Charles Reace

Musicians as Programmers

I have personally noticed, along with second-hand observations from others, that there seems to be a correlation between musical ability and computer programming ability. In an admittedly skewed sampling technique, if I draw a circle centered on my desk at work and set its radius just so, it encompasses four developers, three of whom have degrees in music (composition, performance, and education — that last one being yours truly).

One simplistic reason for this might be that there are more career opportunities for software developers than there are for musicians, but then the same might be said for philosophy majors and drama majors. Well, actually, I know some of those in the field, too.

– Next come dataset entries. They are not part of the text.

(* ===== verification/WalletPath.v ===== *)
(** * The files under a wallet (wallet/wallet.go, filelock_unix.go, durable_replace_unix.go)

    Canonical paths, the lock file, the check for hard links and the durable replacement
    of the wallet file, on the file tree with faults and crashes.

    [readlink] gives the absolute target of a symbolic link, [nlink] the number of names of
    a file, [temp_name] the name [os.CreateTemp] ends up trying; [Abs] is [filepath.Abs]
    followed by [filepath.Clean], as a list of components.  Links are followed when a path
    is made canonical; the calls on a canonical path do not meet any.  Permissions are not
    part of the tree; [flock] makes every locked operation run by itself, so it only
    appears as a call that can fail. *)
From S2P Require Import Prelude Text GoStrings FileTree.

Class WalletFs := {
  readlink : path -> path;
  nlink : tree -> path -> Z;
  temp_name : tree -> bytes;
  Abs : bytes -> result path;
}.

(** ** Symbolic links *)
Section paths.
Context `{WalletFs}.

(** The path of the file that a path leads to; at most 255 links are followed. *)
Fixpoint resolve (fuel : nat) (t : tree) (at_ rest : path) {struct fuel} : result path :=
  match fuel with
  | O => Err (EText "too many links")
  | S fuel =>
      (fix walk (at_ rest : path) {struct rest} : result path :=
         match rest with
         | [] => Ok at_
         | name :: rest =>
             let q := at_ ++ [name] in
             match t !! q with
             | None => Err (EText ErrNotExist)
             | Some NLink => resolve fuel t [] (readlink q ++ rest)
             | Some NDir => walk q rest
             | Some (NFile _) => match rest with [] => Ok q | _ => Err (EText "not a directory") end
             end
         end) at_ rest
  end.
Definition follow (t : tree) (p : path) : result path := resolve 256 t [] p.

(** [filepath.EvalSymlinks] and [os.Stat] *)
Definition EvalSymlinks (p : path) : io path := syscall (fun t => (t, follow t p)) no_effect.
Definition Stat (p : path) : io node :=
  syscall (fun t => (t, q ← follow t p; match t !! q with Some n => Ok n | None => not_exist end)) no_effect.

(** [os.MkdirAll], through links. *)
Definition mkdir_at (r : tree * result unit) (p : path) : tree * result unit :=
  match r with
  | (t, Ok _) =>
      match follow t p with
      | Ok q => (t, match t !! q with Some NDir => Ok tt | _ => Err (EText "not a directory") end)
      | Err _ =>
          match follow t (parent p), last p with
          | Ok dir, Some name =>
              match t !! (dir ++ [name]) with
              | None => (<[dir ++ [name] := NDir]> t, Ok tt)
              | Some _ => (t, Err (EText "file exists"))
              end
          | Ok _, None => (t, Ok tt)
          | Err e, _ => (t, Err e)
          end
      end
  | _ => r
  end.
Definition mkdir_links (t : tree) (ps : list path) : tree * result unit := foldl mkdir_at (t, Ok tt) ps.
Definition MkdirAll_links (p : path) : io unit :=
  syscall (fun t => mkdir_links t (prefixes p)) (fun part _ t => (mkdir_links t (take part (prefixes p))).1).

Definition base (p : path) : path := match last p with Some name => [name] | None => [] end.

Definition canonicalWalletPath (path_ : bytes) : io path :=
  abs ← lift (Abs path_);
  _ ← MkdirAll_links (parent abs);
  canonicalDir ← EvalSymlinks (parent abs);
  let candidate := canonicalDir ++ base abs in
  resolved ← try (EvalSymlinks candidate);
  match resolved with
  | Ok p => mret p
  | Err err =>
      linkInfo ← try (Lstat candidate);
      match linkInfo with
      | Ok NLink => fail (EText "dangling wallet symlink is not supported")
      | _ => if errors_Is err ErrNotExist then mret candidate else fail err
      end
  end.

(** ** Locks and hard links *)
Definition lock_path (p : path) : path :=
  parent p ++ (match last p with Some name => [name ++ bs ".lock"] | None => [bs ".lock"] end).

(** [os.OpenFile(path, O_CREATE|O_RDWR, 0600)] *)
Definition open_create (p : path) : io unit :=
  syscall (fun t => match t !! p, t !! parent p with
                    | Some NDir, _ => (t, Err (EText "is a directory"))
                    | Some _, _ => (t, Ok tt)
                    | None, Some NDir => (<[p := NFile []]> t, Ok tt)
                    | None, _ => (t, not_exist)
                    end) no_effect.
Definition chmod (p : path) : io unit := syscall (fun t => (t, Ok tt)) no_effect.
Definition flock (p : path) : io unit := syscall (fun t => (t, Ok tt)) no_effect.

(** [if err != nil { file.Close(); return err }] *)
Definition or_close {A} (p : path) (m : io A) : io A :=
  r ← try m;
  match r with Ok a => mret a | Err e => _ ← ignore (close_file p); fail e end.

Definition acquireWalletFileLock (p : path) : io unit :=
  _ ← open_create p;
  _ ← or_close p (chmod p);
  or_close p (flock p).

(** [errors.Join] of two outcomes *)
Definition join_results (a b : result unit) : result unit :=
  match a, b with
  | Ok _, Ok _ => Ok tt
  | Err e, Ok _ | Ok _, Err e => Err e
  | Err e, Err e' => Err (EJoin e e')
  end.

Definition release (p : path) : io unit :=
  unlockErr ← try (flock p);
  closeErr ← try (close_file p);
  lift (join_results unlockErr closeErr).

Definition rejectWalletHardLink (p : path) : io unit :=
  r ← try (syscall (fun t => (t, match t !! p with Some _ => Ok (nlink t p) | None => not_exist end)) no_effect);
  match r with
  | Err e => if errors_Is e ErrNotExist then mret tt else fail e
  | Ok n => guard (n =? 1) (EText "hard-linked wallet files are not supported")
  end.

(** [lock, err := acquire(...); defer func() { err = errors.Join(err, lock.release()) }()]:
    the value of a body whose lock could not be released is dropped. *)
Definition locked {A} (p : path) (body : io A) : io A :=
  _ ← acquireWalletFileLock (lock_path p);
  r ← try body;
  released ← try (release (lock_path p));
  lift (match r, released with
        | Ok a, Ok _ => Ok a
        | Ok _, Err e => Err e
        | Err e, Ok _ => Err e
        | Err e, Err e' => Err (EJoin e e')
        end).

(** ** Durable replacement *)
(** [os.CreateTemp(dir, ".wallet-*.tmp")] *)
Definition temp_path (dir : path) (t : tree) : path := dir ++ [bs ".wallet-" ++ temp_name t ++ bs ".tmp"].
Definition CreateTemp (dir : path) : io path :=
  syscall (fun t => let p := temp_path dir t in
             match t !! p, t !! dir with
             | Some _, _ => (t, Err (EText "file exists"))
             | None, Some NDir => (<[p := NFile []]> t, Ok p)
             | None, _ => (t, not_exist)
             end) no_effect.

(** Opening, syncing and closing the directory. *)
Definition open_dir (p : path) : io unit :=
  syscall (fun t => (t, match t !! p with Some _ => Ok tt | None => not_exist end)) no_effect.
Definition sync_dir (dir : path) : io unit :=
  _ ← open_dir dir;
  syncErr ← try (sync_file dir);
  closeErr ← try (close_file dir);
  lift (join_results syncErr closeErr).

(** What is done with the temporary file until it has replaced the old one. *)
Definition fill_and_rename (tempPath p : path) (data : bytes) : io unit :=
  _ ← or_close tempPath (chmod tempPath);
  _ ← or_close tempPath (write_file tempPath data);
  _ ← or_close tempPath (sync_file tempPath);
  _ ← close_file tempPath;
  os_Rename tempPath p.

Definition durableReplaceWalletFile (p : path) (data : bytes) : io unit :=
  let dir := parent p in
  tempPath ← CreateTemp dir;
  renamed ← try (fill_and_rename tempPath p data);
  match renamed with
  | Err e => _ ← ignore (os_Remove tempPath); fail e
  | Ok _ => sync_dir dir
  end.
End paths.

However, I ran across this article from 1999, which seems to corroborate one of my pet theories, namely that musicians and developers both benefit from an ability to perceive relatively complex relationships in their minds. A programmer may need to visualize a data structure of interest while imagining a loop construct that will parse each record and, based on what it finds, do one of a number of possible actions. A musician, whether performing, composing, or listening to music; may be "visualizing" the relationships between melody, harmony, and rhythm as well as the larger structure of the musical piece in question (not to mention phrasing, dynamics, and the subtle little things that contribute to musical expression).

There are even those who get to combine both fields, such as my second-year music theory teacher, David Cope, who has spent much of his career "teaching" computers to write music.